Erm…yes. So how can it possibly, possibly, be, that – after all this time – NATO cannot muster the people it needs to train the Afghans? It literally cannot staff its own retreat plan! As evidence of catastrophic strategic failure this is hard to beat.
I mean we’ve got used to NATO pushing out the begging bowl to countries who wouldn’t to join the war. The begging for more countries to send soldiers will happen again later today and tomorrow from Anders Fogh Rasmussen, NATO’s uncharismatic boss, downwards through the organisation. Cameron and Obama will no doubt repeat it too.
But who wants to send its young men and women to be maimed and killed in a war that only this week the British military commander, Sir David Richards, said (again) cannot be won? And why, furthermore, when America wants out in 2014 at the latest?
As you see – they are not exactly lining up to join.
Militarily, the British army is pulling out of bases like Sangin where so many young soldiers were killed or terribly injured by the effective combination of IEDs and sniping. The impossibility of static patrolling from Forward Operating Bases in places like Sangin was only very latterly changed by the Royal Marine Commandos in Sangin. By then it was far too late of course. So many were dead, so little had been achieved.
The British will talk on about how many new shops have opened in the bazaar in order to evade the larger reality: the British army leaves places like Sangin, but the insurgency does not. The British retreat: The insurgents do not. Deep down, both sides recognise this inescapable truth.
The replacement by the US forces, a hair’s breadth from outright humiliation.
Meanwhile, people like Sir David Richards talk about “hammering” the insurgents on the battlefield. That may be true but it is also pointless. Because in the same breath Sir David will tell you that the insurgents have no recruitment problem, no morale issues and cannot be beaten. Well if we can’t beat them, then what use is “hammering”?

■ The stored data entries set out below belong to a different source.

Definition MAVLink_autopilot_state_for_gimbal_device_message : msgtype :=
  {| mt_id := 286;
     msgname := "AUTOPILOT_STATE_FOR_GIMBAL_DEVICE";
     fieldnames := ["target_system"; "target_component"; "time_boot_us"; "q";
       "q_estimated_delay_us"; "vx"; "vy"; "vz"; "v_estimated_delay_us";
       "feed_forward_angular_velocity_z"; "estimator_status"; "landed_state"; "angular_velocity_z"];
     ordered_fieldnames := ["time_boot_us"; "q"; "q_estimated_delay_us"; "vx"; "vy"; "vz";
       "v_estimated_delay_us"; "feed_forward_angular_velocity_z"; "estimator_status";
       "target_system"; "target_component"; "landed_state"; "angular_velocity_z"];
     fieldtypes := ["uint8_t"; "uint8_t"; "uint64_t"; "float"; "uint32_t"; "float"; "float";
       "float"; "uint32_t"; "float"; "uint16_t"; "uint8_t"; "float"];
     fielddisplays_by_name := [("estimator_status", "bitmask")];
     fieldenums_by_name := [("estimator_status", "ESTIMATOR_STATUS_FLAGS"); ("landed_state",
       "MAV_LANDED_STATE")];
     native_format := "<QfIfffIfHBBBf";
     orders := [9; 10; 0; 1; 2; 3; 4; 5; 6; 7; 8; 11; 12];
     lengths := [1; 4; 1; 1; 1; 1; 1; 1; 1; 1; 1; 1; 1];
     array_lengths := [0; 4; 0; 0; 0; 0; 0; 0; 0; 0; 0; 0; 0];
     crc_extra := 210;
     unpacker := "<Q4fIfffIfHBBBf";
     init_defaults := [FScalar (PInt 0)];
     init_body := [SetArg "target_system"; SetArg "target_component"; SetArg "time_boot_us";
       SetArg "q"; SetArg "q_estimated_delay_us"; SetArg "vx"; SetArg "vy"; SetArg "vz";
       SetArg "v_estimated_delay_us"; SetArg "feed_forward_angular_velocity_z";
       SetArg "estimator_status"; SetArg "landed_state"; SetArg "angular_velocity_z"];
     pack_args := [PA "time_boot_us"; PRun "q" 4; PA "q_estimated_delay_us"; PA "vx"; PA "vy";
       PA "vz"; PA "v_estimated_delay_us"; PA "feed_forward_angular_velocity_z";
       PA "estimator_status"; PA "target_system"; PA "target_component"; PA "landed_state";
       PA "angular_velocity_z"] |}.

Definition MAVLink_gimbal_manager_set_pitchyaw_message : msgtype :=
  {| mt_id := 287;
     msgname := "GIMBAL_MANAGER_SET_PITCHYAW";
     fieldnames := ["target_system"; "target_component"; "flags"; "gimbal_device_id"; "pitch";
       "yaw"; "pitch_rate"; "yaw_rate"];
     ordered_fieldnames := ["flags"; "pitch"; "yaw"; "pitch_rate"; "yaw_rate"; "target_system";
       "target_component"; "gimbal_device_id"];
     fieldtypes := ["uint8_t"; "uint8_t"; "uint32_t"; "uint8_t"; "float"; "float"; "float";
       "float"];
     fielddisplays_by_name := [];
     fieldenums_by_name := [("flags", "GIMBAL_MANAGER_FLAGS")];
     native_format := "<IffffBBB";
     orders := [5; 6; 0; 7; 1; 2; 3; 4];
     lengths := [1; 1; 1; 1; 1; 1; 1; 1];
     array_lengths := [0; 0; 0; 0; 0; 0; 0; 0];
     crc_extra := 1;
     unpacker := "<IffffBBB";
     init_defaults := [];
     init_body := [SetArg "target_system"; SetArg "target_component"; SetArg "flags";
       SetArg "gimbal_device_id"; SetArg "pitch"; SetArg "yaw"; SetArg "pitch_rate";
       SetArg "yaw_rate"];
     pack_args := [PA "flags"; PA "pitch"; PA "yaw"; PA "pitch_rate"; PA "yaw_rate";
       PA "target_system"; PA "target_component"; PA "gimbal_device_id"] |}.

Definition MAVLink_gimbal_manager_set_manual_control_message : msgtype :=
  {| mt_id := 288;
     msgname := "GIMBAL_MANAGER_SET_MANUAL_CONTROL";
     fieldnames := ["target_system"; "target_component"; "flags"; "gimbal_device_id"; "pitch";
       "yaw"; "pitch_rate"; "yaw_rate"];
     ordered_fieldnames := ["flags"; "pitch"; "yaw"; "pitch_rate"; "yaw_rate"; "target_system";
       "target_component"; "gimbal_device_id"];
     fieldtypes := ["uint8_t"; "uint8_t"; "uint32_t"; "uint8_t"; "float"; "float"; "float";
       "float"];
     fielddisplays_by_name := [];
     fieldenums_by_name := [("flags", "GIMBAL_MANAGER_FLAGS")];
     native_format := "<IffffBBB";
     orders := [5; 6; 0; 7; 1; 2; 3; 4];
     lengths := [1; 1; 1; 1; 1; 1; 1; 1];
     array_lengths := [0; 0; 0; 0; 0; 0; 0; 0];
     crc_extra := 20;
     unpacker := "<IffffBBB";
     init_defaults := [];
     init_body := [SetArg "target_system"; SetArg "target_component"; SetArg "flags";
       SetArg "gimbal_device_id"; SetArg "pitch"; SetArg "yaw"; SetArg "pitch_rate";
       SetArg "yaw_rate"];
     pack_args := [PA "flags"; PA "pitch"; PA "yaw"; PA "pitch_rate"; PA "yaw_rate";
       PA "target_system"; PA "target_component"; PA "gimbal_device_id"] |}.

Definition messages_3 : list msgtype :=
  [MAVLink_scaled_pressure3_message; MAVLink_follow_target_message;
    MAVLink_control_system_state_message; MAVLink_battery_status_message;
    MAVLink_autopilot_version_message; MAVLink_landing_target_message; MAVLink_fence_status_message;
    MAVLink_mag_cal_report_message; MAVLink_efi_status_message; MAVLink_estimator_status_message;
    MAVLink_wind_cov_message; MAVLink_gps_input_message; MAVLink_gps_rtcm_data_message;
    MAVLink_high_latency_message; MAVLink_high_latency2_message; MAVLink_vibration_message;
    MAVLink_home_position_message; MAVLink_set_home_position_message;
    MAVLink_message_interval_message; MAVLink_extended_sys_state_message;
    MAVLink_adsb_vehicle_message; MAVLink_collision_message; MAVLink_v2_extension_message;
    MAVLink_memory_vect_message; MAVLink_debug_vect_message; MAVLink_named_value_float_message;
    MAVLink_named_value_int_message; MAVLink_statustext_message; MAVLink_debug_message;
    MAVLink_setup_signing_message; MAVLink_button_change_message; MAVLink_play_tune_message;
    MAVLink_camera_information_message; MAVLink_camera_settings_message;
    MAVLink_storage_information_message; MAVLink_camera_capture_status_message;
    MAVLink_camera_image_captured_message; MAVLink_flight_information_message;
    MAVLink_mount_orientation_message; MAVLink_logging_data_message;
    MAVLink_logging_data_acked_message; MAVLink_logging_ack_message;
    MAVLink_video_stream_information_message; MAVLink_video_stream_status_message;
    MAVLink_camera_fov_status_message; MAVLink_camera_tracking_image_status_message;
    MAVLink_camera_tracking_geo_status_message; MAVLink_gimbal_manager_information_message;
    MAVLink_gimbal_manager_status_message; MAVLink_gimbal_manager_set_attitude_message;
    MAVLink_gimbal_device_information_message; MAVLink_gimbal_device_set_attitude_message;
    MAVLink_gimbal_device_attitude_status_message;
    MAVLink_autopilot_state_for_gimbal_device_message; MAVLink_gimbal_manager_set_pitchyaw_message;
    MAVLink_gimbal_manager_set_manual_control_message].

End MavCatalog3.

Today, here in the UK another dead soldier is named. Another family doorstep will receive the knock they dread. Another family shattered as so very many more Afghan families have been shattered. All this, because they’re fighting a war in a country whose tribes are as expert at repelling unwelcome visitors as they are at resisting attempts to become a modern state under one strong, authoritative leader. They want foreign armies out of their country so they can get on with slaughtering their own countrymen in the violence that will more than likely unfold after NATO leaves.
Britain’s most senior civilian official in Kabul said only this week that he expects such killing to be “eye-watering” in its scale and reach. Afghans whom I speak to feel the same and predict the same. All the insurgents have to do is wait and they have time, time and more time – unlike the Americans and the British.
Afghans simply want an end to it all. Like us they just crave security above all else. And many don’t much care whether it is the Taliban or whoever to impose it. The inescapable fact is that the only people who have managed to impose security over Pashtun Afganistan in recent memory were the Taliban. And most people there frankly don’t give a damn about banning education for girls; stoning gay people and all the rest of it. In truth the Taliban were no more murderous than any other Mujahideen group attempting to control this land.
What they are fed up with is what they see as the lies and broken promise after broken promise from their western invaders. How we could train the Afghan forces to take over. How western governance would take hold. How the poppy trade would be tackled. How Britain’s streets would be made safe from suicide bombers. And on and on and on it goes.